C’était la hantise du gouvernement français : un attentat visant un des onze candidats à la présidentielle ou les électeurs lors d’un rassemblement.
Le drame aurait pu se produire sans la vigilance des services de sécurité. À trois jours de la fin de la campagne électorale, deux hommes ont été arrêtés à Marseille, soupçonnés de préparer une attaque “imminente”.
Une grosse quantité d’explosifs et des armes à feu dont un pistolet mitrailleur Uzi ont été saisis dans le petit appartement qui leur servait de refuge, récemment loué dans la cité phocéenne.
Quel était leur cible et où entendaient-ils frapper ? Pour l’instant, les questions n’ont pas de réponses précises même si les autorités ont averti prioritairement François Fillon, Emmanuel Macron et Marine Le Pen. Le candidat de la Droite est protégé depuis par six officiers de sécurité, affectés de manière permanente.
Les deux suspects “aussi méfiants que déterminés”, se préparaient à mener “une action violente, de manière imminente sur le territoire français, sans qu’on puisse déterminer avec précision le jour, le ou les cibles visées”, a déclaré mardi à la presse le procureur de Paris François Molins, qui s’est imposé comme la figure de l’antiterrorisme en France.
En réalité, les enquêteurs étaient sur la piste de Clément Baur, 23 ans et de Mahiedine Merabet, 29 ans, depuis plusieurs semaines. Mais la menace s’est précisée ces derniers jours.
Le 4 avril, Mahiedine Merabet a envoyé un pli au commissariat de Roubaix accompagné d’un mot : “Je vous donne ma carte d’identité et ma carte (bancaire, ndlr) car à cause de vous je n’en ai plus l’utilité. Je vais bientôt me rendre, on discutera. (…) je n’ai rien à vous dire, je vis d’amour et d’eau fraîche, je médite, laissez moi tranquille, salut”.
Il cherchait également à entrer en contact avec l’organisation État islamique (EI), notamment pour transmettre “une vidéo d’allégeance ou de revendication”, selon le procureur.
Le document a été intercepté le 12 avril par la Direction générale de la sécurité intérieur (DGSI). On y voit une table sur laquelle est posé un fusil mitrailleur UZI, le drapeau noir de Daech, des dizaines de munitions et la Une du journal Le Monde du 16 mars, où figurait François Fillon.
Par précaution, les photos des deux jeunes hommes, de nationalité française, ont été distribuées dès jeudi aux services de sécurité des candidats à l’élection présidentielle, selon les états-majors de certains candidats.

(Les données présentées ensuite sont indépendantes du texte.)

(** Over exact rationals, without the rounding of the doubles: dividing
    a column by its mean, when that mean is finite and not zero, gives a
    column of mean 100. *)
Lemma mean_percent_of (col : list num) :
  nonzero_finite (mean col) = true ->
  mean (map (percent_of (mean col)) col) = Fin 100.
Proof.
  destruct (mean col) as [a| | |] eqn:Hm; try discriminate.
  simpl. intro Hnz.
  assert (Ha : ~ a == 0).
  { intro E. apply Qeq_bool_iff in E. rewrite E in Hnz. discriminate. }
  destruct (mean_fin _ _ Hm) as (q & qs & Hf & Ea).
  assert (Hcells : forall x, In x col ->
            notna (percent_of (Fin a) x) = notna x).
  { intros x Hx. destruct (filter_notna_fin _ _ _ Hf Hx) as [->|(y & -> & _)].
    - reflexivity.
    - rewrite (percent_of_fin _ _ Ha). reflexivity. }
  assert (Hf' : filter notna (map (percent_of (Fin a)) col)
                = map Fin (map (fun q => Qred (Qred (q / a) * 100))
                               (q :: qs))).
  { rewrite (filter_notna_map _ _ Hcells), Hf, map_map, map_map.
    apply map_ext. intro y. apply (percent_of_fin _ _ Ha). }
  cbn [map] in Hf'.
  destruct (mean_of_fin _ _ _ Hf') as (m & Hmean & Em).
  rewrite Hmean. f_equal.
  assert (E100 : m == 100).
  { rewrite Em.
    change (Qred (Qred (q / a) * 100)
              :: map (fun q0 => Qred (Qred (q0 / a) * 100)) qs)
      with (map (fun q0 => Qred (Qred (q0 / a) * 100)) (q :: qs)).
    rewrite (Qsum_scaled _ _ Ha), length_map.
    set (n := inject_Z (Z.of_nat (List.length (q :: qs)))) in *.
    assert (Hn : ~ n == 0).
    { pose proof (rows_count_pos q qs) as Hpos. fold n in Hpos.
      intro E. rewrite E in Hpos. apply (Qlt_irrefl 0 Hpos). }
    assert (Hs : ~ Qsum (q :: qs) == 0).
    { intro E. apply Ha. rewrite Ea, E. field. exact Hn. }
    rewrite Ea. field. repeat split; assumption. }
  rewrite (Qred_complete _ _ E100). reflexivity.
Qed.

L’arsenal en possession des suspects comportait notamment plus de trois kilos de TATP, l’explosif artisanal prisé des groupes terroristes , une grenade artisanale ainsi qu’un fusil mitrailleur, deux pistolets et des munitions.
Dans cet appartement “d’étudiant” du IIIe arrondissement de Marseille, les enquêteurs ont découvert au mur “un plan de la ville ainsi que de très nombreuses copies couleur de photographies représentant des enfants morts, victimes de guerre, de bombardements ou d’exactions”, a indiqué François Molins.

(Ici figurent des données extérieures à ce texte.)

(* ===================================================================== *)
(** * MAIL FROM refused *)
(* ===================================================================== *)

(** X9.  When the status of the reply to MAIL FROM is not 250 the initiation
    block stops there: RCPT TO is not written, the second reply is not
    read, and the run ends in the [catch] clause of the block. *)
Theorem refused_sender_stops_before_rcpt
    (g : option string -> option string)
    (o : Shokuhou.clientOpts) (o' : Part001.clientOpts)
    (p : peer) (r1 : string) (rs : list incoming) :
  healthy p ->
  replies p = Data r1 :: rs ->
  leading3 r1 <> Some "250" ->
  g (Some r1) <> Some "250" ->
  (sent (Shokuhou.initiationStage o p) = [mail_line (Shokuhou.sender o)] /\
   replies (rest (Shokuhou.initiationStage o p)) = rs /\
   failed_at at_initiation (Shokuhou.initiationStage o p)) /\
  (sent (Part001.initiationStage g o' p) = [mail_line (Part001.sender o')] /\
   replies (rest (Part001.initiationStage g o' p)) = rs /\
   failed_at at_initiation (Part001.initiationStage g o' p)).
Proof.
  intros H E N N'. open_peer p. subst.
  unfold mail_line, at_initiation, sent.
  destruct (Part001.verbose o') eqn:V; tests; next_write_ok.
  all: split;
    [ outcome_of (Shokuhou.initiationStage o); settle
    | outcome_of (Part001.initiationStage g o'); settle ].
Qed.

Un drapeau de l’EI ainsi que de la “documentation jihadiste” avaient déjà été découverts au domicile à Roubaix de Mahiedine Merabet, en son absence, lors d’une perquisition administrative en décembre 2016, a précisé le procureur.
Les deux hommes ont été arrêtés en sortant de leur logement mardi matin par la DGSI, assistée du Raid, l’unité d’élite de la gendarmerie dans le cadre d’une enquête en flagrance ouverte à Paris le 12 avril, notamment pour association de malfaiteurs terroriste criminelle et infraction à la législation sur les armes en relation avec une entreprise terroriste.
Connus pour leur radicalisation et fichés S depuis 2016 et 2015, les deux suspects se sont connus en partageant leur cellule pendant deux mois en 2015. Ils étaient incarcérés pour des faits de droit commun.
Ces interpellations interviennent à cinq jours du premier tour de l’élection présidentielle, sur fond de menace terroriste très élevée en France, frappée depuis 2015 par une série d’attentats qui ont fait 238 morts.
Plus de 50.000 policiers et gendarmes seront mobilisés pour assurer la sécurité de l’élection. Cinq projets d’attentats ont été déjoués depuis le début de l’année 2017, après 17 en 2016, avait affirmé le 21 mars le Premier ministre Bernard Cazeneuve. En mars encore, “19 interpellations antiterroristes” ont eu lieu, selon le ministre de l’Intérieur Matthias Fekl.
Sur le plan politique, la candidate de l’extrême droite a immédiatement tenté de saisir les dividendes politiques de cette action avortée. Elle a annoncé un moratoire sur l’immigration. Fillon et Macron n’ont pas voulu jouer la carte de la récupération qui peut se révéler contre productive.